When 404 Media contacted Roblox for comment, the company changed its stance. “We were troubled to hear of this specific incident and have restored the game to its owner,” the company said in a statement. Roblox added it has “several safety mechanisms in place, including Enhanced Protection, the most secure version of 2-step verification, which is designed to eliminate ‘point-of-authentication’ attacks like phishing and credential stuffing. Account Session Protection is also enabled by default for all users and helps secure web sessions by binding them to a specific device. Unfortunately none of these methods can completely eliminate the risk of account theft, particularly when bad actors convince users to run malicious software on their own devices or execute untrusted code. We continue to work on new ways to prevent these occurrences and actively encourage users to follow security best practices, including not clicking on links or downloading anything from unknown senders.”

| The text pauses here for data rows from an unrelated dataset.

Lemma classify_eq rows :
  classify_neighborhood rows traces clock budget =
  bump (tally is_clock (placements rows)) (tally is_radius (placements rows))
    (zlen (ranking rows) - Z.min (zlen (ranking rows)) (Z.max 0 (max_context_rows budget)))
    (assignments rows) empty_neighborhood.
Proof.
  unfold classify_neighborhood. rewrite candidate_loop, independent_loop. cbn zeta. cbn [app].
  rewrite final_loop by lia. rewrite !bump_bump, Z.sub_0_r.
  unfold ranking, placements, independents. f_equal; lia.
Qed.

Lemma scopes_perm rows : candidates rows ++ independents rows ≡ₚ rows.
Proof.
  unfold candidates, independents. induction rows as [|r rows IH]; [done|]. cbn [List.filter].
  assert (in_scope ScopeIndependent r = negb (in_scope ScopeCandidate r)) as ->
    by (unfold in_scope; by destruct (nr_scope r)).
  destruct (in_scope ScopeCandidate r); cbn [negb app]; [by rewrite IH|].
  by rewrite <-Permutation_middle, IH.
Qed.

Lemma place_row_id g row r : place_row clock budget g row = Rank r → rk_evidence_id r = nr_evidence_id row.
Proof.
  unfold place_row. intros H.
  repeat (case_match; cbn in H; try discriminate); by injection H as <-.
Qed.

Lemma capped_keys n l : keys (capped n l) = rk_evidence_id <$> l.
Proof.
  revert n. induction l as [|r l IH]; intros n; [done|]. cbn.
  change (keys ((rk_evidence_id r, ?c) :: ?k)) with (rk_evidence_id r :: keys k).
  by rewrite IH.
Qed.

Lemma placed_ids g rows :
  keys (omap withheld_of (zip rows (place_row clock budget g <$> rows))) ++
  (rk_evidence_id <$> omap ranked_of (place_row clock budget g <$> rows)) ≡ₚ nr_evidence_id <$> rows.
Proof.
  induction rows as [|r rows IH]; [done|].
  cbn [fmap list_fmap zip_with omap list_omap]. unfold withheld_of at 1. cbn [snd fst].
  destruct (place_row clock budget g r) as [| | |q] eqn:E; cbn [ranked_of];
    [unfold keys in *; cbn; by rewrite IH..|].
  rewrite fmap_cons, <-Permutation_middle, IH. by rewrite (place_row_id _ _ _ E).
Qed.

Lemma assignments_keys rows : keys (assignments rows) ≡ₚ nr_evidence_id <$> rows.
Proof.
  transitivity (nr_evidence_id <$> candidates rows ++ independents rows); [|by rewrite scopes_perm].
  unfold assignments, ranking, placements, keys at 1. rewrite !fmap_app. f_equiv.
  - by rewrite <-list_fmap_compose.
  - fold (keys (capped (max_context_rows budget)
      (sort_by ranked_leb (omap ranked_of (place_row clock budget (focus_geometry rows)
         <$> independents rows))))).
    rewrite capped_keys, sort_by_perm. apply placed_ids.
Qed.

(** *** The ranking *)

Lemma ranked_leb_spec a b :
  ranked_leb a b = true ↔
    rk_distance a < rk_distance b ∨ rk_distance a = rk_distance b ∧
      (rk_ordinal a < rk_ordinal b ∨ rk_ordinal a = rk_ordinal b ∧
         String.le (rk_evidence_id a) (rk_evidence_id b)).
Proof.
  unfold ranked_leb. rewrite !orb_true_iff, !andb_true_iff, !orb_true_iff, !andb_true_iff.
  by rewrite !Z.ltb_lt, !Z.eqb_eq, bool_decide_eq_true.
Qed.

Lemma ranked_leb_total a b : ranked_leb a b = false → ranked_leb b a = true.
Proof.
  rewrite <-not_true_iff_false, !ranked_leb_spec. intros H.
  destruct (Z.lt_trichotomy (rk_distance a) (rk_distance b)) as [?|[?|?]];
    [destruct H; by left| |left; lia]. right. split; [done|].
  destruct (Z.lt_trichotomy (rk_ordinal a) (rk_ordinal b)) as [?|[?|?]];
    [destruct H; right; split; [done|by left]| |left; lia]. right. split; [done|].
  destruct (total String.le (rk_evidence_id a) (rk_evidence_id b)); [|done].
  destruct H. right. split; [done|]. by right.
Qed.

Lemma ranked_leb_trans a b c : ranked_leb a b = true → ranked_leb b c = true → ranked_leb a c = true.
Proof.
  rewrite !ranked_leb_spec. intros [?|(? & [?|(? & ?)])] [?|(? & [?|(? & ?)])].
  all: try (left; lia). all: right; split; [lia|]. all: try (left; lia).
  right. split; [lia|]. by etrans.
Qed.

Lemma ranking_ids_NoDup rows :
  NoDup (nr_evidence_id <$> rows) → NoDup (rk_evidence_id <$> omap ranked_of (placements rows)).
Proof.
  intros Hnd. apply (NoDup_app (keys (omap withheld_of (zip (independents rows) (placements rows))))).
  unfold placements. rewrite placed_ids.
  eapply (NoDup_app (nr_evidence_id <$> candidates rows)). by rewrite <-fmap_app, scopes_perm.
Qed.

Lemma ranking_perm rows rows' :
  NoDup (nr_evidence_id <$> rows) → rows ≡ₚ rows' → ranking rows = ranking rows'.
Proof.
  intros Hnd Hp. unfold ranking. apply sort_by_perm_eq.
  - apply ranked_leb_total.
  - apply ranked_leb_trans.
  - intros x y Hx Hy. rewrite !ranked_leb_spec. intros H1 H2.
    apply (NoDup_fmap_eq rk_evidence_id (omap ranked_of (placements rows)));
      [by apply ranking_ids_NoDup|done..|].
    apply (anti_symm String.le); [destruct H1 as [?|(? & [?|(? & ?)])]|destruct H2 as [?|(? & [?|(? & ?)])]];
      done || lia.
  - unfold placements, independents. by rewrite (focus_geometry_perm _ _ Hp), Hp.
Qed.

Lemma zip_fmap_self {A B} (f : A → B) (l : list A) : zip l (f <$> l) = (λ a, (a, f a)) <$> l.
Proof. induction l as [|a l IH]; [done|]. cbn. by rewrite IH. Qed.

Lemma assignments_perm rows rows' :
  NoDup (nr_evidence_id <$> rows) → rows ≡ₚ rows' → assignments rows ≡ₚ assignments rows'.
Proof.
  intros Hnd Hp. unfold assignments. rewrite (ranking_perm _ _ Hnd Hp).
  unfold placements, candidates, independents. rewrite !zip_fmap_self, (focus_geometry_perm _ _ Hp).
  by rewrite Hp.
Qed.

#[global] Instance tally_perm p : Proper ((≡ₚ) ==> (=)) (tally p).
Proof. intros l k H. unfold tally, zlen. by rewrite H. Qed.

(** *** What each placement means *)

(** A row of the host's focus selection with its ordinal. *)
Definition focus_at (rows : list NeighborhoodRow) (source : string) (o : Z) : Prop :=
  ∃ f, f ∈ candidates rows ∧ nr_source_label f = source ∧ nr_chronology_ordinal f = Some o.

Matziaris’s family is not the only person impacted. Mohamed Kaparoza, another developer, told 404 Media he was hacked “after I was contacted through Discord by individuals claiming they wanted to hire me as a project manager for their game. During the conversation, they asked me to install a Python package called ‘robase,’ which they described as part of their database/project tools.”
“Shortly after installing it, I was logged out of my Roblox account on both my PC and Phone. I also noticed my Discord account was compromised around the same time. Afterwards, my 2-step verification and passkey were changed without my permission, and my game/group were transferred to another user. I never received any notification about a login from a new location or device before this happened,” he added. Kaparoza said Roblox has not returned his game.
Jovan Rai, another developer, said they were also offered a project manager role and asked to run a file. Ironically, this time the attackers presented themselves as Cheesy Studios and working on the game The Shadow Network, which belongs to the Matziaris brothers. The hackers stole ownership of Rai’s game, called Overcoding Overseers.
“The game was generating ~10,000 Robux daily, had reached 1,100 concurrent users, and was my primary, only source of income. I am a minor, a 15-year-old Canadian who made this game independently,” Rai said.
Rai told 404 Media he had been “fighting” Roblox support for more than 30 days. Roblox only restored his game after 404 Media contacted Roblox for comment.
When 404 Media relayed details of Kaparoza and Rai’s cases, Roblox said in a statement “The Roblox support team investigates all claims and restores ownership if they can validate it.”